━━━ MATERIAL TO PROCESS

(** * gulp-stylelint-checkstyle: a shallow embedding and its properties

    The plugin adapts the messages that stylelint attaches to postcss results
    into the model consumed by [checkstyle-formatter], writes the report and
    optionally echoes the issues to the console or fails the stream.

    Two revisions of the adapter live in the repository.  The later one
    (src/index.js) passes [message.severity] through; the earlier one keeps a
    [severityTypeMapping] table and has no reporters besides the report
    file.  The later revision sits at top level; of the earlier one the
    adapters, which differ, are in [Module Legacy]. *)

From Stdlib Require Import String Ascii List ZArith Lia Bool.
From Stdlib Require Import DecimalString DecimalPos DecimalZ.
Import ListNotations.
Open Scope string_scope.

Set Warnings "-register-all".

(** ** JavaScript values reaching the plugin *)

(** The fragment of JavaScript values that the option object and the message
    fields can hold.  Numbers are the integral ones; objects are opaque and
    carry a label only. *)
Inductive JsVal : Type :=
| JUndefined
| JNull
| JBool (b : bool)
| JNum (z : Z)
| JNaN
| JStr (s : string)
| JObj (label : string).

(** ToBoolean. *)
Definition truthy (v : JsVal) : bool :=
  match v with
  | JUndefined | JNull | JNaN => false
  | JBool b => b
  | JNum z => negb (Z.eqb z 0)
  | JStr s => negb (String.eqb s "")
  | JObj _ => true
  end.

(** [a || b]. *)
Definition js_or (a b : JsVal) : JsVal := if truthy a then a else b.

(** Decimal rendering of an integral number, as in a template literal. *)
Definition number_to_string (z : Z) : string :=
  NilZero.string_of_int (Z.to_int z).

(** ToPropertyKey, for the member access [obj[v]]. *)
Definition to_property_key (v : JsVal) : string :=
  match v with
  | JUndefined => "undefined"
  | JNull => "null"
  | JBool true => "true"
  | JBool false => "false"
  | JNum z => number_to_string z
  | JNaN => "NaN"
  | JStr s => s
  | JObj _ => "[object Object]"
  end.

(** [v === 'literal']. *)
Definition strict_eq_string (v : JsVal) (literal : string) : bool :=
  match v with
  | JStr s => String.eqb s literal
  | _ => false
  end.

(** An object literal: its own properties in insertion order.  Reading a
    name goes to the own properties first, then to [Object.prototype]. *)
Definition ObjectLiteral : Type := list (string * JsVal).

Definition Object_prototype : list string :=
  [ "constructor"; "hasOwnProperty"; "isPrototypeOf"; "propertyIsEnumerable";
    "toLocaleString"; "toString"; "valueOf"; "__proto__";
    "__defineGetter__"; "__defineSetter__";
    "__lookupGetter__"; "__lookupSetter__" ].

Fixpoint own_property (o : ObjectLiteral) (key : string) : option JsVal :=
  match o with
  | [] => None
  | (k, v) :: rest => if String.eqb k key then Some v else own_property rest key
  end.

Definition get_property (o : ObjectLiteral) (v : JsVal) : JsVal :=
  let key := to_property_key v in
  match own_property o key with
  | Some x => x
  | None =>
      if existsb (String.eqb key) Object_prototype
      then JObj ("Object.prototype." ++ key)
      else JUndefined
  end.

(** ** Data model *)

(** What postcss hands over: one result per processed file, carrying every
    message any plugin attached to it. *)
Module Stylelint.

Record Message : Type := mkMessage {
  line : Z;
  column : Z;
  severity : JsVal;
  text : string;
  plugin : string
}.

(** [from] stands for [result.opts.from]. *)
Record Result : Type := mkResult {
  from : string;
  messages : list Message
}.

End Stylelint.

(** What [checkstyle-formatter] takes. *)
Module Checkstyle.

Record Message : Type := mkMessage {
  line : Z;
  column : Z;
  severity : JsVal;
  message : string
}.

Record Result : Type := mkResult {
  filename : string;
  messages : list Message
}.

End Checkstyle.

(** An entry of a result list is anything with a [messages] array; both
    result shapes qualify. *)
Class HasMessages (R : Type) : Type := {
  entry : Type;
  messages_of : R -> list entry
}.

#[export] Instance Stylelint_HasMessages : HasMessages Stylelint.Result :=
  {| entry := Stylelint.Message; messages_of := Stylelint.messages |}.

#[export] Instance Checkstyle_HasMessages : HasMessages Checkstyle.Result :=
  {| entry := Checkstyle.Message; messages_of := Checkstyle.messages |}.

(** Name of this plugin for reporting purposes. *)
Definition pluginName : string := "gulp-stylelint-checkstyle".

(** ** Checkstyle reporter: the adapters (src/index.js) *)

Definition from_stylelint (message : Stylelint.Message) : bool :=
  String.eqb (Stylelint.plugin message) "stylelint".

Definition stylelintToCheckstyleMessageAdapter
    (message : Stylelint.Message) : Checkstyle.Message :=
  {| Checkstyle.line := Stylelint.line message;
     Checkstyle.column := Stylelint.column message;
     Checkstyle.severity := Stylelint.severity message;
     Checkstyle.message := Stylelint.text message |}.

Definition stylelintToCheckstyleMessageListAdapter
    (messageList : list Stylelint.Message) : list Checkstyle.Message :=
  map stylelintToCheckstyleMessageAdapter (filter from_stylelint messageList).

Definition stylelineToCheckstyleResultAdapter
    (result : Stylelint.Result) : Checkstyle.Result :=
  {| Checkstyle.filename := Stylelint.from result;
     Checkstyle.messages :=
       stylelintToCheckstyleMessageListAdapter (Stylelint.messages result) |}.

Definition has_messages (result : Stylelint.Result) : bool :=
  Nat.ltb 0 (length (Stylelint.messages result)).

Definition stylelintToCheckstyleResultListAdapter
    (resultList : list Stylelint.Result) : list Checkstyle.Result :=
  map stylelineToCheckstyleResultAdapter (filter has_messages resultList).

(** ** The earlier revision of the adapters *)

Module Legacy.

(** Severity type mapping between Stylelint and Checkstyle. *)
Definition severityTypeMapping : ObjectLiteral :=
  [ ("1", JStr "warning"); ("2", JStr "error") ].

━━━━━━

[TASK DESCRIPTION]
In your answer, print every entry exactly as it appears.

[WRITTEN RESPONSE]
(** * gulp-stylelint-checkstyle: a shallow embedding and its properties

    The plugin adapts the messages that stylelint attaches to postcss results
    into the model consumed by [checkstyle-formatter], writes the report and
    optionally echoes the issues to the console or fails the stream.

    Two revisions of the adapter live in the repository.  The later one
    (src/index.js) passes [message.severity] through; the earlier one keeps a
    [severityTypeMapping] table and has no reporters besides the report
    file.  The later revision sits at top level; of the earlier one the
    adapters, which differ, are in [Module Legacy]. *)

From Stdlib Require Import String Ascii List ZArith Lia Bool.
From Stdlib Require Import DecimalString DecimalPos DecimalZ.
Import ListNotations.
Open Scope string_scope.

Set Warnings "-register-all".

(** ** JavaScript values reaching the plugin *)

(** The fragment of JavaScript values that the option object and the message
    fields can hold.  Numbers are the integral ones; objects are opaque and
    carry a label only. *)
Inductive JsVal : Type :=
| JUndefined
| JNull
| JBool (b : bool)
| JNum (z : Z)
| JNaN
| JStr (s : string)
| JObj (label : string).

(** ToBoolean. *)
Definition truthy (v : JsVal) : bool :=
  match v with
  | JUndefined | JNull | JNaN => false
  | JBool b => b
  | JNum z => negb (Z.eqb z 0)
  | JStr s => negb (String.eqb s "")
  | JObj _ => true
  end.

(** [a || b]. *)
Definition js_or (a b : JsVal) : JsVal := if truthy a then a else b.

(** Decimal rendering of an integral number, as in a template literal. *)
Definition number_to_string (z : Z) : string :=
  NilZero.string_of_int (Z.to_int z).

(** ToPropertyKey, for the member access [obj[v]]. *)
Definition to_property_key (v : JsVal) : string :=
  match v with
  | JUndefined => "undefined"
  | JNull => "null"
  | JBool true => "true"
  | JBool false => "false"
  | JNum z => number_to_string z
  | JNaN => "NaN"
  | JStr s => s
  | JObj _ => "[object Object]"
  end.

(** [v === 'literal']. *)
Definition strict_eq_string (v : JsVal) (literal : string) : bool :=
  match v with
  | JStr s => String.eqb s literal
  | _ => false
  end.

(** An object literal: its own properties in insertion order.  Reading a
    name goes to the own properties first, then to [Object.prototype]. *)
Definition ObjectLiteral : Type := list (string * JsVal).

Definition Object_prototype : list string :=
  [ "constructor"; "hasOwnProperty"; "isPrototypeOf"; "propertyIsEnumerable";
    "toLocaleString"; "toString"; "valueOf"; "__proto__";
    "__defineGetter__"; "__defineSetter__";
    "__lookupGetter__"; "__lookupSetter__" ].

Fixpoint own_property (o : ObjectLiteral) (key : string) : option JsVal :=
  match o with
  | [] => None
  | (k, v) :: rest => if String.eqb k key then Some v else own_property rest key
  end.

Definition get_property (o : ObjectLiteral) (v : JsVal) : JsVal :=
  let key := to_property_key v in
  match own_property o key with
  | Some x => x
  | None =>
      if existsb (String.eqb key) Object_prototype
      then JObj ("Object.prototype." ++ key)
      else JUndefined
  end.

(** ** Data model *)

(** What postcss hands over: one result per processed file, carrying every
    message any plugin attached to it. *)
Module Stylelint.

Record Message : Type := mkMessage {
  line : Z;
  column : Z;
  severity : JsVal;
  text : string;
  plugin : string
}.

(** [from] stands for [result.opts.from]. *)
Record Result : Type := mkResult {
  from : string;
  messages : list Message
}.

End Stylelint.

(** What [checkstyle-formatter] takes. *)
Module Checkstyle.

Record Message : Type := mkMessage {
  line : Z;
  column : Z;
  severity : JsVal;
  message : string
}.

Record Result : Type := mkResult {
  filename : string;
  messages : list Message
}.

End Checkstyle.

(** An entry of a result list is anything with a [messages] array; both
    result shapes qualify. *)
Class HasMessages (R : Type) : Type := {
  entry : Type;
  messages_of : R -> list entry
}.

#[export] Instance Stylelint_HasMessages : HasMessages Stylelint.Result :=
  {| entry := Stylelint.Message; messages_of := Stylelint.messages |}.

#[export] Instance Checkstyle_HasMessages : HasMessages Checkstyle.Result :=
  {| entry := Checkstyle.Message; messages_of := Checkstyle.messages |}.

(** Name of this plugin for reporting purposes. *)
Definition pluginName : string := "gulp-stylelint-checkstyle".

(** ** Checkstyle reporter: the adapters (src/index.js) *)

Definition from_stylelint (message : Stylelint.Message) : bool :=
  String.eqb (Stylelint.plugin message) "stylelint".

Definition stylelintToCheckstyleMessageAdapter
    (message : Stylelint.Message) : Checkstyle.Message :=
  {| Checkstyle.line := Stylelint.line message;
     Checkstyle.column := Stylelint.column message;
     Checkstyle.severity := Stylelint.severity message;
     Checkstyle.message := Stylelint.text message |}.

Definition stylelintToCheckstyleMessageListAdapter
    (messageList : list Stylelint.Message) : list Checkstyle.Message :=
  map stylelintToCheckstyleMessageAdapter (filter from_stylelint messageList).

Definition stylelineToCheckstyleResultAdapter
    (result : Stylelint.Result) : Checkstyle.Result :=
  {| Checkstyle.filename := Stylelint.from result;
     Checkstyle.messages :=
       stylelintToCheckstyleMessageListAdapter (Stylelint.messages result) |}.

Definition has_messages (result : Stylelint.Result) : bool :=
  Nat.ltb 0 (length (Stylelint.messages result)).

Definition stylelintToCheckstyleResultListAdapter
    (resultList : list Stylelint.Result) : list Checkstyle.Result :=
  map stylelineToCheckstyleResultAdapter (filter has_messages resultList).

(** ** The earlier revision of the adapters *)

Module Legacy.

(** Severity type mapping between Stylelint and Checkstyle. *)
Definition severityTypeMapping : ObjectLiteral :=
  [ ("1", JStr "warning"); ("2", JStr "error") ].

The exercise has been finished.